• [WORK ORDER]: The expected response is a copy of every line in the entries below that includes the word "component".

_ _ _

(** Every field of the split lies in the text. *)
Lemma splitSpaces_substring b s f :
  f ∈ splitSpaces b s -> Substring f s.
Proof.
  revert b f. induction s as [|c s IH]; intros b f.
  - simpl. intros ->%list_elem_of_singleton. by exists "", "".
  - simpl. destruct (Char.is_space c) eqn:Ec.
    + assert (f ∈ splitSpaces true s -> Substring f (String c s)) as Hrec.
      { intros (a & z & ->)%IH. by exists (String c a), z. }
      destruct b; [done |].
      intros [-> | H]%elem_of_cons; [| by apply Hrec].
      by exists "", (String c s).
    + destruct (splitSpaces false s) as [|f0 fs] eqn:E.
      * by destruct (splitSpaces_cons false s) as (? & ? & ?); congruence.
      * intros [-> | H]%elem_of_cons.
        -- destruct (splitSpaces_prefix _ _ _ E) as [r ->]. by exists "", r.
        -- assert (f ∈ splitSpaces false s) as (a & z & ->)%IH
             by (rewrite E; by right).
           by exists (String c a), z.
Qed.

(** *** The loop over the queries *)

Lemma findTitleMatch_truthy candidates terms m :
  findTitleMatch candidates terms = Some m -> Val.truthy m = true.
Proof.
  intros (pre & post & _ & (title & Ht & _) & _)%findTitleMatch_Some.
  apply extractTitle_spec in Ht as [Ho _]. by apply HostFacts.truthy_of_object.
Qed.
(** * Semantic-map inference (Regier, Khetarpal & Majid; Angluin et al.)

    A shallow embedding of [src/code/code.py] and the properties of its
    file reader, greedy connectivity optimiser, edge-frequency aggregation,
    final thresholding and DOT output.

    Python values are modelled as follows.
    - [str] is [string], the UTF-8 bytes of the text; a character is a byte
      with the continuation bytes that follow it ([chars]).  Concepts and
      languages are strings.
    - [int] is [Z] (unbounded).
    - a [dict] is an association list in insertion order: assigning to an
      existing key keeps its position, a new key goes to the end.
    - [networkx.Graph] is its adjacency dict [_adj]: for every node, in
      insertion order, the dict of its neighbours with the edge's attribute
      dict.  The only attribute this program ever sets is ["weight"], so an
      attribute dict is an [option Q].
    - an uncaught exception is the [Raise] outcome; nothing in the program
      catches one.
    - the module [random] and the standard output are threaded as a
      [World]. *)

From Stdlib Require Import List String Ascii Bool Arith ZArith QArith Lia Permutation.
Import ListNotations.

Local Close Scope Q_scope.
Local Open Scope string_scope.
Local Open Scope list_scope.
Local Open Scope nat_scope.

(* ================================================================== *)
(** * Python outcomes *)

Inductive exn : Type :=
| NameError | ValueError | KeyError | IndexError | OSError | NetworkXError
| UnicodeDecodeError.

(** [OutOfFuel] is produced only by the fuel-bounded model of the [while]
    loop; the fuel the program is run with is never exhausted
    ([main_loop_converges], [main_fuel]). *)
Inductive outcome (A : Type) : Type :=
| Ok (a : A)
| Raise (e : exn)
| OutOfFuel.
Arguments Ok {A} a.
Arguments Raise {A} e.
Arguments OutOfFuel {A}.

Definition obind {A B} (o : outcome A) (k : A -> outcome B) : outcome B :=
  match o with
  | Ok a => k a
  | Raise e => Raise e
  | OutOfFuel => OutOfFuel
  end.

(* ================================================================== *)
(** * Lists and dicts *)

Definition node := string.
Definition edge := (node * node)%type.

Definition memb (x : node) (l : list node) : bool := existsb (String.eqb x) l.

Definition edge_eqb (e1 e2 : edge) : bool :=
  String.eqb (fst e1) (fst e2) && String.eqb (snd e1) (snd e2).

Definition edge_memb (e : edge) (l : list edge) : bool := existsb (edge_eqb e) l.

(** [allpairs(seq)]: yields [seq[i], seq[j]] for [i < j], [i] outermost. *)
Fixpoint allpairs {A} (seq : list A) : list (A * A) :=
  match seq with
  | [] => []
  | x :: xs => map (pair x) xs ++ allpairs xs
  end.

(** [d.get(k)] on a string-keyed dict. *)
Fixpoint lookup {A} (k : node) (d : list (node * A)) : option A :=
  match d with
  | [] => None
  | (k', x) :: d' => if String.eqb k k' then Some x else lookup k d'
  end.

(** [d[k] = x]. *)
Fixpoint set_item {A} (k : node) (x : A) (d : list (node * A)) : list (node * A) :=
  match d with
  | [] => [(k, x)]
  | (k', y) :: d' =>
      if String.eqb k k' then (k', x) :: d' else (k', y) :: set_item k x d'
  end.

(** [del d[k]]; [None] is Python's [KeyError]. *)
Fixpoint del_item {A} (k : node) (d : list (node * A)) : option (list (node * A)) :=
  match d with
  | [] => None
  | (k', y) :: d' =>
      if String.eqb k k' then Some d'
      else match del_item k d' with
           | Some d'' => Some ((k', y) :: d'')
           | None => None
           end
  end.

(* ================================================================== *)
(** * networkx.Graph *)

Definition attrs := option Q.
Definition adjdict := list (node * attrs).
Definition Graph := list (node * adjdict).

Definition empty_graph : Graph := [].

Definition nodes_of (G : Graph) : list node := map fst G.

Definition has_node (G : Graph) (n : node) : bool :=
  match lookup n G with Some _ => true | None => false end.

(** [G._adj[n]], empty for a node that is not in the graph. *)
Definition adj (G : Graph) (n : node) : adjdict :=
  match lookup n G with Some a => a | None => [] end.

Definition neighbors (G : Graph) (n : node) : list node := map fst (adj G n).

Definition has_edge (G : Graph) (u v : node) : bool := memb v (neighbors G u).

(** [G[u][v]["weight"]]. *)
Definition edge_weight (G : Graph) (u v : node) : option Q :=
  match lookup v (adj G u) with Some w => w | None => None end.

Definition add_node (G : Graph) (n : node) : Graph :=
  if has_node G n then G else set_item n [] G.

(** [G.add_edge(u, v, **attr)]: both endpoints are created when absent, the
    edge's attribute dict is the existing one (or a fresh empty one) updated
    with [attr], and it is stored under [_adj[u][v]] and [_adj[v][u]]. *)
Definition add_edge (G : Graph) (u v : node) (attr : attrs) : Graph :=
  let G1 := add_node G u in
  let G2 := add_node G1 v in
  let datadict := match lookup v (adj G2 u) with Some dd => dd | None => None end in
  let datadict := match attr with Some w => Some w | None => datadict end in
  let G3 := set_item u (set_item v datadict (adj G2 u)) G2 in
  set_item v (set_item u datadict (adj G3 v)) G3.

(** [G.remove_edge(u, v)]: deletes [_adj[u][v]] and, unless [u == v],
    [_adj[v][u]]; a missing entry raises [NetworkXError]. *)
Definition remove_edge (G : Graph) (u v : node) : outcome Graph :=
  match lookup u G with
  | None => Raise NetworkXError
  | Some au =>
      match del_item v au with
      | None => Raise NetworkXError
      | Some au' =>
          let G1 := set_item u au' G in
          if String.eqb u v then Ok G1
          else match lookup v G1 with
               | None => Raise NetworkXError
               | Some av =>
                   match del_item u av with
                   | None => Raise NetworkXError
                   | Some av' => Ok (set_item v av' G1)
                   end
               end
      end
  end.

(** [G.edges()]: every node in order, every neighbour in order, an edge is
    reported from the endpoint met first. *)
Fixpoint edges_from (seen : list node) (G : Graph) : list edge :=
  match G with
  | [] => []
  | (n, nbrs) :: G' =>
      map (pair n) (filter (fun w => negb (memb w seen)) (map fst nbrs))
        ++ edges_from (n :: seen) G'
  end.

Definition edges (G : Graph) : list edge := edges_from [] G.
(** X12: with at least one [--branch] flag the protected set holds
    exactly the names given, so the order of the flags and their
    repetition make no difference; without a flag it holds master and
    main and nothing else. *)
Theorem X12_protected_set_membership (x : string) (l l' : list string) :
  (l <> [] -> (x ∈ protected_set {| branch := Some l |} <-> In x l)) /\
  (x ∈ protected_set {| branch := None |} <-> x = "master" \/ x = "main") /\
  (l <> [] -> l' <> [] -> (forall y, In y l <-> In y l') ->
   protected_set {| branch := Some l |} = protected_set {| branch := Some l' |}).
Proof.
  assert (Hm : forall (y : string) (k : list string), k <> [] ->
                 (y ∈ protected_set {| branch := Some k |} <-> In y k)).
  { intros y k Hk. destruct k as [| z k]; [contradiction |].
    change (protected_set {| branch := Some (z :: k) |})
      with (list_to_set (z :: k) : gset string).
    rewrite elem_of_list_to_set, list_elem_of_In. reflexivity. }
  split; [apply Hm |]. split.
  - change (protected_set {| branch := None |})
      with (list_to_set ["master"; "main"] : gset string).
    rewrite elem_of_list_to_set, list_elem_of_In.
    simpl. intuition.
  - intros Hl Hl' H. apply set_eq. intros y. rewrite !Hm by assumption. apply H.
Qed.

End HookProperties.

Section RepositoryProperties.

Import Ere Hook Git.












End RepositoryProperties.

(** * The further properties at sample runs *)

Section MoreWitnesses.
(** X18.  The UTF-8 encoding of the CSV loses nothing: whenever the encoding
    returns, decoding its bytes gives the text back; and it raises exactly
    when the text holds a surrogate. *)
Theorem encode_utf8_lossless (s : str) :
  (∀ bs, encode_utf8 s = inr bs → utf8_decode bs 0 0%N = s) ∧
  (encode_utf8 s = inl UnicodeEncodeError ↔
   Exists (λ c, (55296 ≤ c ≤ 57343)%N) s) ∧
  (∀ e, encode_utf8 s = inl e → e = UnicodeEncodeError).
Proof.
  induction s as [|c s (IHdec & IHraise & IHexn)].
  - split_and!; [by intros bs [= <-] | | done].
    split; [done | by intros ?%Exists_nil].
  - cbn [encode_utf8]. rewrite Exists_cons.
    destruct (encode_codepoint c) as [e|b] eqn:Hc; cbn [res_bind].
    + assert (e = UnicodeEncodeError ∧ (55296 ≤ c ≤ 57343)%N) as [-> Hsur].
      { revert Hc. unfold encode_codepoint.
        repeat match goal with
        | |- context [(?a <? ?b)%N] => destruct (N.ltb_spec a b)
        | |- context [(?a <=? ?b)%N] => destruct (N.leb_spec a b)
        end; simpl; try done; intros [= <-]; split; first [done | lia]. }
      split_and!.
      * done.
      * split; [by left | done].
      * by intros e [= <-].
    + assert (¬ (55296 ≤ c ≤ 57343)%N) as Hok.
      { revert Hc. unfold encode_codepoint.
        repeat match goal with
        | |- context [(?a <? ?b)%N] => destruct (N.ltb_spec a b)
        | |- context [(?a <=? ?b)%N] => destruct (N.leb_spec a b)
        end; simpl; try done; lia. }
      destruct (encode_utf8 s) as [e|bs'] eqn:Hs; cbn [res_bind].
      * split_and!.
        -- done.
        -- split.
           ++ intros [= ->]. right. by apply IHraise.
           ++ intros [?|Hex]; [done|]. by apply IHraise.
        -- intros e' [= <-]. by apply IHexn.
      * split_and!.
        -- intros bs [= <-]. rewrite (decode_encode_codepoint _ _ _ Hc).
           f_equal. by apply IHdec.
        -- split; [done|]. intros [?|Hex]; [done|]. by apply IHraise in Hex.
        -- done.
Qed.

Lemma encode_utf8_lossless_witness :
  utf8_decode [78; 195; 163; 111]%N 0 0%N = py "Não".
Proof.
  apply (encode_utf8_lossless (py "Não")). vm_compute. reflexivity.
Defined.
(** An entity of the humidifier component, as [_update_humidity_entity]
    sees it: its [device_id] attribute (if any) and whether it has the
    [enable_humidity_control] / [disable_humidity_control] method of the
    requested action. Once that method is called the search ends, whether
    or not the call raises. *)
Record hentity := mk_hentity {
  h_device_id : option string;
  h_has_method : bool
}.

(** [_update_humidity_entity]: the positions (in [entities]) of the entities
    whose enable/disable method is called. [component] is
    [hass.data.get(HUMIDIFIER_DOMAIN)] ([None]: absent or no [entities]). *)
Fixpoint toggle_first (device_id : string) (entities : list hentity) (i : nat) : list nat :=
  match entities with
  | [] => []
  | e :: rest =>
      match e.(h_device_id) with
      | Some d =>
          if String.eqb d device_id then
            (if e.(h_has_method) then [i] else toggle_first device_id rest (S i))
          else toggle_first device_id rest (S i)
      | None => toggle_first device_id rest (S i)
      end
  end.

Definition _update_humidity_entity (device_id : string)
    (component : option (list hentity)) : list nat :=
  match component with
  | None => []
  | Some entities => toggle_first device_id entities 0
  end.

Definition STATE_ON : string := "on".

(** [async_added_to_hass]: the restored [_is_on] (default [True]) and the
    entities toggled when it is on. [last_state] is the restored state
    string ([None]: nothing to restore). *)
Definition async_added_to_hass (device_id : string) (last_state : option string)
    (component : option (list hentity)) : bool * list nat :=
  let is_on := match last_state with Some s => String.eqb s STATE_ON | None => true end in
  (is_on, if is_on then _update_humidity_entity device_id component else []).

(** An entity whose method [_update_humidity_entity] would call. *)
Definition targets (device_id : string) (e : hentity) : bool :=
  match e.(h_device_id) with
  | Some d => String.eqb d device_id && e.(h_has_method)
  | None => false
  end.

End HumidityControlSwitch.

(* ------------------------------------------------------------------------- *)
(** ** [_sync_zones] *)

Module ZoneSync.

Inductive zevent := CreateZone (bridge_id area_name : string).  (** [await self.api.create_zone(...)] *)

Section ZoneSync.

(** Python's [str.lower]. *)
Variable lower : string -> string.

(** [{zone.get("name", "").lower() for zone in existing_zones}]; a zone is
    given by its [name] entry ([None]: no [name] key). *)
Definition existing_zone_names (zones : list (option string)) : list string :=
  map (fun z => lower (match z with Some n => n | None => "" end)) zones.
(** At an infinite time the angle is infinite or NaN, whatever the period. *)
Lemma infinite_time_NaN (planet : PlanetData) (s : bool) :
  calculatePlanetPosition planet (Infinity s) = (NaN, Fin 0, NaN).
Proof.
  destruct (period planet) as [| s' | r] eqn:Hp.
  - apply position_without_angle. rewrite Hp. exact I.
  - apply position_without_angle. rewrite Hp. cbn.
    rewrite Rzero_false by lra. exact I.
  - destruct (Req_dec_T r 0) as [-> | Hr].
    + apply zero_period_NaN. exact Hp.
    + apply position_without_angle. rewrite Hp. cbn.
      rewrite Rzero_2. cbn. rewrite Rzero_PI. exact I.
Qed.

(** X7. Nothing is rejected and nothing throws: a period that is 0 or NaN,
    or a time that is NaN or infinite, gives [(NaN, 0, NaN)], whatever the
    other parameters are. *)
Theorem bad_period_or_time_gives_NaN (planet : PlanetData) (t : number) :
  period planet = Fin 0 \/ period planet = NaN \/
  t = NaN \/ (exists s, t = Infinity s) ->
  calculatePlanetPosition planet t = (NaN, Fin 0, NaN).
Proof.
  intros [Hzero | [Hnan | [Ht | [s Ht]]]].
  - apply zero_period_NaN. exact Hzero.
  - apply position_without_angle. rewrite Hnan. destruct t; exact I.
  - apply position_without_angle. rewrite Ht. exact I.
  - rewrite Ht. apply infinite_time_NaN.
Qed.

(** Earth at an infinite time. *)
Lemma bad_period_or_time_gives_NaN_witness :
  calculatePlanetPosition Earth (Infinity false) = (NaN, Fin 0, NaN).
Proof.
  apply bad_period_or_time_gives_NaN.
  right; right; right. exists false. reflexivity.
Defined.

End OrbitMore.

(** ** The orbit line and the placement of the planets *)

Module SceneProps.

Import Clock ClockProps Orbit OrbitProps OrbitMore Scene.
Local Open Scope R_scope.

(** X14. A body with a period of 0 has an orbit line of 101 points
    [(NaN, 0, NaN)]: the division by the period is not guarded, and the
    line has nothing to show. *)
Theorem orbit_line_zero_period (planet : PlanetData) :
  period planet = Fin 0 ->
  orbitPoints planet = repeat {| x := NaN; y := Fin 0; z := NaN |} 101.
Proof.
  intros Hp.
  assert (Hpoint : forall i,
             orbitPoint planet i = {| x := NaN; y := Fin 0; z := NaN |}).
  { intros i. unfold orbitPoint.
    rewrite (zero_period_NaN planet _ Hp). reflexivity. }
  unfold orbitPoints.
  generalize 0%nat at 1. generalize 101%nat.
  induction n as [|n IH]; intros start; [reflexivity |].
  cbn [seq map repeat]. rewrite Hpoint, IH. reflexivity.
Qed.

Lemma orbit_line_zero_period_witness :
  orbitPoints
    {| name := "Still"; color := "#FFFFFF"; size := Fin 1;
       distance := Fin 12; period := Fin 0; eccentricity := Fin 0.1;
       description := "A body with no period." |}
  = repeat {| x := NaN; y := Fin 0; z := NaN |} 101.
Proof.
  apply orbit_line_zero_period. reflexivity.
Defined.

(** What [isNaN] and the test for an infinity say about the value of a
    binary64 number. *)
Lemma float_classes (f : float) :
  match Prim2SF f with
  | S754_nan => is_nan f = true /\ is_infinity f = false
  | S754_infinity _ => is_nan f = false /\ is_infinity f = true
  | _ => is_nan f = false /\ is_infinity f = false
  end.
Proof.
  unfold is_nan, is_infinity.
  rewrite !FloatAxioms.eqb_spec, abs_spec.
  change (Prim2SF infinity) with (S754_infinity false).
  unfold SFeqb.
  destruct (Prim2SF f) as [sg | sg | | sg m e] eqn:E.
  - split; reflexivity.
  - split; [destruct sg |]; reflexivity.
  - split; reflexivity.
  - rewrite SFcompare_refl by discriminate. split; reflexivity.
Qed.
(** * Waukesha County parcel viewer: filtering, proximity, truncation, bounds

    A shallow embedding of [streamlit_app.py].  Numbers are IEEE binary64
    values ([float], as Python's), text is [string], a pandas null in a text
    column is [None].  GeoDataFrames are objects in a store, referred to by
    location, because [filter_parcels] copies, slices and finally mutates
    frames; Streamlit calls are recorded in an event log.  The geometry
    library (shapely, pyproj, geopandas) and Python's float formatting are not
    part of the repository: they are interfaces ([GeoBackend], [PyFormat]),
    and every result below holds for all their implementations. *)

From Stdlib Require Import Floats ZArith NArith Lia Ascii String.
From stdpp Require Import base list strings pretty sorting.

_ _ _

• [EXPECTED ANSWER]:
(** An entity of the humidifier component, as [_update_humidity_entity]
    whose enable/disable method is called. [component] is
    (component : option (list hentity)) : list nat :=
  match component with
    (component : option (list hentity)) : bool * list nat :=
  (is_on, if is_on then _update_humidity_entity device_id component else []).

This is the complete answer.